StA Göttingen stellt Ermittlungsverfahren gegen Celler Generalstaatsanwalt Frank Lüttig ein. Außerdem in der Presseschau: Mordanklage wegen Fabrikeinsturzes in Bangladesch, Kritik an Mietpreisbremse und Reform der US-amerikanischen Vorratsdatenspeicherung?
Thema des Tages
StA Göttingen – Einstellung gegen Lüttig: Die Staatsanwaltschaft Göttingen hat ihre Ermittlungen gegen den Celler Generalstaatsanwalt Frank Lüttig eingestellt. Er stand unter dem Verdacht, in den Fällen Wulff und Edathy Dienstgeheimnisse weitergegeben zu haben. Die Staatsanwaltschaft habe "keinen genügenden Anlass zur Anklageerhebung" gesehen. Da es auch "keinen hinreichenden Tatverdacht gegen eine oder mehrere Personen" gebe, sei allerdings unklar, welcher Amtsträger Interna der Ermittlungen veröffentlichte. Die FAZ (Reinhard Bingener) befasst sich ausführlich mit dem Fall Lüttig und erläutert, wie es zu den Ermittlungen gegen den Celler Generalstaatsanwalt kam. Auch die SZ (Thomas Hahn) berichtet.

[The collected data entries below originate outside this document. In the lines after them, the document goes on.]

(** C6.  With every gene ranked in every cluster of the column, each
    gene list sent to Enrichr belongs to a cluster of the column, is not
    empty and holds exactly the genes of that cluster whose statistics
    pass log-fold-change >= 2, adjusted p-value <= 0.01 and p-value <=
    0.01 together; a cluster with such genes is queried, once; a cluster
    without them is not queried and has no row in the table. *)
Theorem enrichr_queries_are_markers enrichr labels (r : RankGenesGroups) cutoff :
  complete r labels ->
  let out := Gsea.runGSEAPY enrichr labels r cutoff 2 in
  (forall c genes, In (c, genes) (Gsea.queries out) ->
     In c labels /\ genes <> [] /\ genes = Gsea.degs r 2 c /\
     (forall gene, In gene genes <-> Gsea.marker r 2 c gene)) /\
  (forall c, In c labels -> Gsea.degs r 2 c <> [] ->
     In (c, Gsea.degs r 2 c) (Gsea.queries out)) /\
  NoDup (map fst (Gsea.queries out)) /\
  (forall c, In c labels -> Gsea.degs r 2 c = [] ->
     ~ In c (map fst (Gsea.queries out)) /\
     Forall (fun x => Gsea.Cluster x <> c) (Gsea.df out)).
Proof.
  intros C out. unfold out, Gsea.runGSEAPY. cbn [Gsea.queries Gsea.df].
  set (cs := Py.sorted String.leb (Py.unique labels)).
  set (results := Gsea.enrich_loop enrichr r 2 cs).
  assert (Names : map fst (map fst results) = filter (has_markers r 2) cs)
    by (rewrite map_map; apply enrich_loop_clusters).
  split; [|split; [|split]].
  - intros c genes H. apply queries_In in H as (Hc & N & ->).
    apply (proj1 (In_celltypes labels c)) in Hc. split; [exact Hc|]. split; [exact N|]. split; [reflexivity|].
    intros gene. now apply (degs_marker r 2 labels c gene C).
  - intros c Hc N. apply queries_In. repeat split; auto.
    now apply (proj2 (In_celltypes labels c)).
  - rewrite Names. apply NoDup_filter, NoDup_celltypes.
  - intros c Hc E. split.
    + rewrite Names. intros Hf. apply filter_In in Hf as [_ Hf].
      unfold has_markers in Hf. rewrite E in Hf. discriminate.
    + rewrite concat_loop_spec. simpl. apply Forall_forall. intros x Hx Ex.
      apply in_flat_map in Hx as ([[c' g] rows] & Hq & Hx). unfold kept_rows in Hx.
      apply in_map_iff in Hx as (y & <- & _). simpl in Ex. subst c'.
      apply enrich_loop_In in Hq as (_ & N & _). simpl in N. congruence.
Qed.

(** C6 at work: two clusters over two genes. *)
Lemma enrichr_queries_are_markers_witness :
  Gsea.queries (Gsea.runGSEAPY toy_enrichr ["1"; "0"; "1"] two_genes 0.05 2)
  = [("0", ["CD3E"]); ("1", ["MS4A1"])] /\
  NoDup (map fst (Gsea.queries (Gsea.runGSEAPY toy_enrichr ["1"; "0"; "1"] two_genes 0.05 2))).
Proof.
  split; [vm_compute; reflexivity|].
  refine (proj1 (proj2 (proj2
    (enrichr_queries_are_markers toy_enrichr ["1"; "0"; "1"] two_genes 0.05%float _)))).
  intros g [<- | [<- | [<- | []]]]; repeat split; reflexivity.
Defined.

(** C7.  Every row of the table returned has an adjusted p-value at or
    below the cutoff and is a row Enrichr returned for the cluster it
    names; every row at or below the cutoff is in the table; and a queried
    cluster without such a row has no row in the table and one line on
    the console. *)
Theorem gsea_rows_below_cutoff enrichr labels (r : RankGenesGroups) cutoff thr :
  let out := Gsea.runGSEAPY enrichr labels r cutoff thr in
  Forall (fun x => (Gsea.Adjusted_P_value (Gsea.row x) <=? cutoff)%float = true /\
                   exists genes, In (Gsea.Cluster x, genes) (Gsea.queries out) /\
                                 In (Gsea.row x) (enrichr genes (Gsea.Cluster x)))
         (Gsea.df out) /\
  (forall c genes y, In (c, genes) (Gsea.queries out) -> In y (enrichr genes c) ->
     (Gsea.Adjusted_P_value y <=? cutoff)%float = true ->
     In {| Gsea.Cluster := c; Gsea.row := y |} (Gsea.df out)) /\
  (forall c genes, In (c, genes) (Gsea.queries out) ->
     Forall (fun y => (Gsea.Adjusted_P_value y <=? cutoff)%float = false) (enrichr genes c) ->
     Forall (fun x => Gsea.Cluster x <> c) (Gsea.df out) /\
     In (Gsea.message cutoff c) (Gsea.console out)).
Proof.
  intros out. unfold out, Gsea.runGSEAPY. cbn [Gsea.queries Gsea.df Gsea.console].
  set (cs := Py.sorted String.leb (Py.unique labels)).
  set (results := Gsea.enrich_loop enrichr r thr cs).
  rewrite concat_loop_spec. cbn [fst snd app].
  assert (Q : forall c genes, In (c, genes) (map fst results) ->
                In (c, genes, enrichr genes c) results).
  { intros c genes H. apply in_map_iff in H as ([[c' g'] rows] & E & Hq).
    simpl in E. injection E as -> ->.
    pose proof (proj1 (enrich_loop_In _ _ _ _ _) Hq) as (_ & _ & _ & R).
    simpl in R. now subst rows. }
  assert (U : forall c g1 g2 rows1 rows2,
                In (c, g1, rows1) results -> In (c, g2, rows2) results ->
                g1 = g2 /\ rows1 = rows2).
  { intros c g1 g2 rows1 rows2 H1 H2.
    apply enrich_loop_In in H1 as (_ & _ & G1 & R1).
    apply enrich_loop_In in H2 as (_ & _ & G2 & R2). simpl in *. subst. now split. }
  split; [|split].
  - apply Forall_forall. intros x Hx. apply in_flat_map in Hx as ([[c g] rows] & Hq & Hx).
    unfold kept_rows in Hx. apply in_map_iff in Hx as (y & <- & Hy).
    apply filter_In in Hy as [Hy Hc]. simpl in *. split; [exact Hc|].
    exists g. split; [apply in_map_iff; now exists (c, g, rows)|].
    apply enrich_loop_In in Hq as (_ & _ & _ & R). simpl in R. now rewrite <- R.
  - intros c genes y Hq Hy Hc. apply in_flat_map.
    exists (c, genes, enrichr genes c). split; [now apply Q|].
    unfold kept_rows. apply in_map_iff. exists y. simpl. split; [reflexivity|].
    apply filter_In. now split.
  - intros c genes Hq Hn. split.
    + apply Forall_forall. intros x Hx E.
      apply in_flat_map in Hx as ([[c' g] rows] & Hq' & Hx).
      unfold kept_rows in Hx. apply in_map_iff in Hx as (y & <- & Hy).
      apply filter_In in Hy as [Hy Hc]. simpl in *. subst c'.
      destruct (U c g genes rows (enrichr genes c) Hq' (Q c genes Hq)) as [-> ->].
      rewrite Forall_forall in Hn. rewrite (Hn y Hy) in Hc. discriminate.
    + apply in_map_iff. exists (c, genes, enrichr genes c). split; [reflexivity|].
      apply filter_In. split; [now apply Q|].
      unfold kept_rows. simpl.
      replace (filter _ (enrichr genes c)) with (@nil Gsea.Row); [reflexivity|].
      symmetry. clear -Hn. induction Hn as [|y ys Hy _ IH]; simpl; [reflexivity|].
      now rewrite Hy.
Qed.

Heribert Prantl (SZ) hält es für "gut und richtig", dass die Ermittlungen gegen Frank Lüttig eingestellt wurden. Zwar sei die Unschuldsvermutung in den Fällen Edathy und Wulff nicht ausreichend berücksichtigt worden, aber immerhin im Fall Lüttig. Das Verfahren könne daher als "Vorbild" dienen. Prantl konstatiert, "ein Ermittlungsverfahren ist kein Grill und die Beschuldigten sind nicht Würstchen, die man brutzelt, bis sie platzen."
Rechtspolitik
Tarifeinheitsgesetz: Unter dem Titel "Warum das Tarifeinheitsgesetz die Falschen trifft" erläutert der CDU-Bundestagesabgeordnete Heribert Hirte auf verfassungsblog.de seine verfassungsrechtliche Kritik am Tarifeinheitsgesetz. Der Professor für Handelsrecht stimmte gegen das Gesetz – er findet es fraglich, ob die Einschränkung der Koalitionsfreiheit hier verfassungsrechtlich gerechtfertigt ist. Insbesondere hofft er, das Bundesverfassungsgericht werde klären, ob ein Eingriff in das Streikrecht "nicht zulässig und vielleicht sogar geboten gewesen wäre".

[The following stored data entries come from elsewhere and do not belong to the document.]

(** One event.  A new connection gets the next free place in the store of
    transports; a lost connection stops the producer registered with its
    transport and sends the service back to connecting; an event that does
    not fit the state of the service does not happen.  [close] is left
    out. *)
Definition step (ev : Event) (w : World) : World :=
  match ev, conn (_service w) with
  | Emit record, _ => snd (emit record w)
  | ConnectionMade sc, Connecting n =>
      let tid := List.length (transports w) in
      let w := set_transports (transports w ++ [mkTransport true [] sc]) w in
      let w := set_conn (Connected tid) w in
      repeat_callback n (writer (Some tid)) w
  | ConnectionFailed, Connecting n =>
      repeat_callback n (failed ConnectError) (set_conn (Connecting 0) w)
  | ConnectionLost, Connected tid =>
      let w :=
        match nth_error (transports w) tid with
        | Some t => set_transports (replace_nth tid (disconnect t) (transports w)) w
        | None => w
        end in
      let w := if registered tid w then snd (stopProducing w) else w in
      set_conn (Connecting 0) w
  | TransportPause, Connected tid =>
      if registered tid w then snd (pauseProducing w) else w
  | TransportResume, Connected tid =>
      if registered tid w then snd (resumeProducing w) else w
  | _, _ => w
  end.

(** A sequence of events, in order. *)
Fixpoint run (evs : list Event) (w : World) : World :=
  match evs with
  | [] => w
  | ev :: evs' => run evs' (step ev w)
  end.

(** ** Vocabulary of the statements *)

(** [record.levelno > lvl] *)
Definition above (lvl : Z) (record : LogRecord) : bool := lvl <? levelno record.

(** The records at or above WARNING, in buffer order. *)
Definition important (b : deque) : deque :=
  filter (fun record => WARNING <=? levelno record) b.

(** The first [k] and the last [k] records of [b]. *)
Definition keep_ends (k : nat) (b : deque) : deque :=
  firstn k b ++ skipn (List.length b - k) b.

(** The buffer a pressure-relief pass leaves, in closed form. *)
Definition shed (m : Z) (b : deque) : deque :=
  if len b <=? m then b else
  let b1 := filter (above DEBUG) b in
  if len b1 <=? m then b1 else
  let b2 := filter (above INFO) b1 in
  if len b2 <=? m then b2 else keep_ends (range_count (floor_half m)) b2.

(** The state inside [emit] right after [self._buffer.append(record)]. *)
Definition appended (record : LogRecord) (w : World) : World :=
  set_buffer (_buffer w ++ [record]) w.

(** The producer after the first statement of [resumeProducing]. *)
Definition resumed (p : LogProducer) : LogProducer :=
  mkLogProducer (transport p) (_handler p) false.

(** The transport the handler's producer writes to. *)
Definition producer_transport (w : World) : option Transport :=
  match _producer w with
  | Some p => nth_error (transports w) (transport p)
  | None => None
  end.

(** The arguments of the [write] calls that transport has received. *)
Definition write_calls (w : World) : list bytes :=
  match producer_transport w with
  | Some t => written t
  | None => []
  end.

Der Rechtsanwalt Jobst-Hubertus Bauer legt im Handelsblatt dar, weshalb seiner Ansicht nach keine verfassungsrechtlichen Bedenken im Hinblick auf das Tarifeinheitsgesetz vorliegen. Er moniert allerdings Anwendungsprobleme und schlägt Änderungen im Tarif- und Arbeitskampfrecht vor. Bauer spricht sich beispielsweise dafür aus, Gewerkschaften vor Beginn eines Streiks zu einem Schlichtungsversuch zu verpflichten.
Gleichgeschlechtliche Ehe: Die Welt (Alexander Robin) stellt kontroverse Positionen innerhalb des CDU-Präsidiums zur gleichgeschlechtlichen Ehe dar.
In einem separaten Interview mit der Welt (Robin Alexander/Thomas Vitzthum) plädiert das CDU-Präsidiumsmitglied Jens Spahn dafür, die CDU müsse sich "von der ewigen Abwehrhaltung" gegenüber der gleichgeschlechtlichen Ehe "befreien".
Justiz
BVerfG – Rente ehemaliger DDR-Bürger: Die FAZ (Stefan Locke) weist auf die Verfassungsbeschwerde Gundhardt Lässigs hin, welche sich gegen die Minderung der Rente für ehemalige DDR-Übersiedler richtet. Im Jahr 1989, als Lässig in die Bundesrepublik zog, galt die Regelung, dass Übersiedler aus der DDR und Berlin (Ost) in der gesetzlichen Rentenversicherung wie Bundesbürger behandelt werden. Lässig hält es für unzulässig, dass der Gesetzgeber diese Bestimmung rückwirkend änderte – demnach werden Übersiedler, die nach 1936 geboren wurden, wie alle Ostdeutschen behandelt, was teils zu "gravierenden Rentenminderungen" führe.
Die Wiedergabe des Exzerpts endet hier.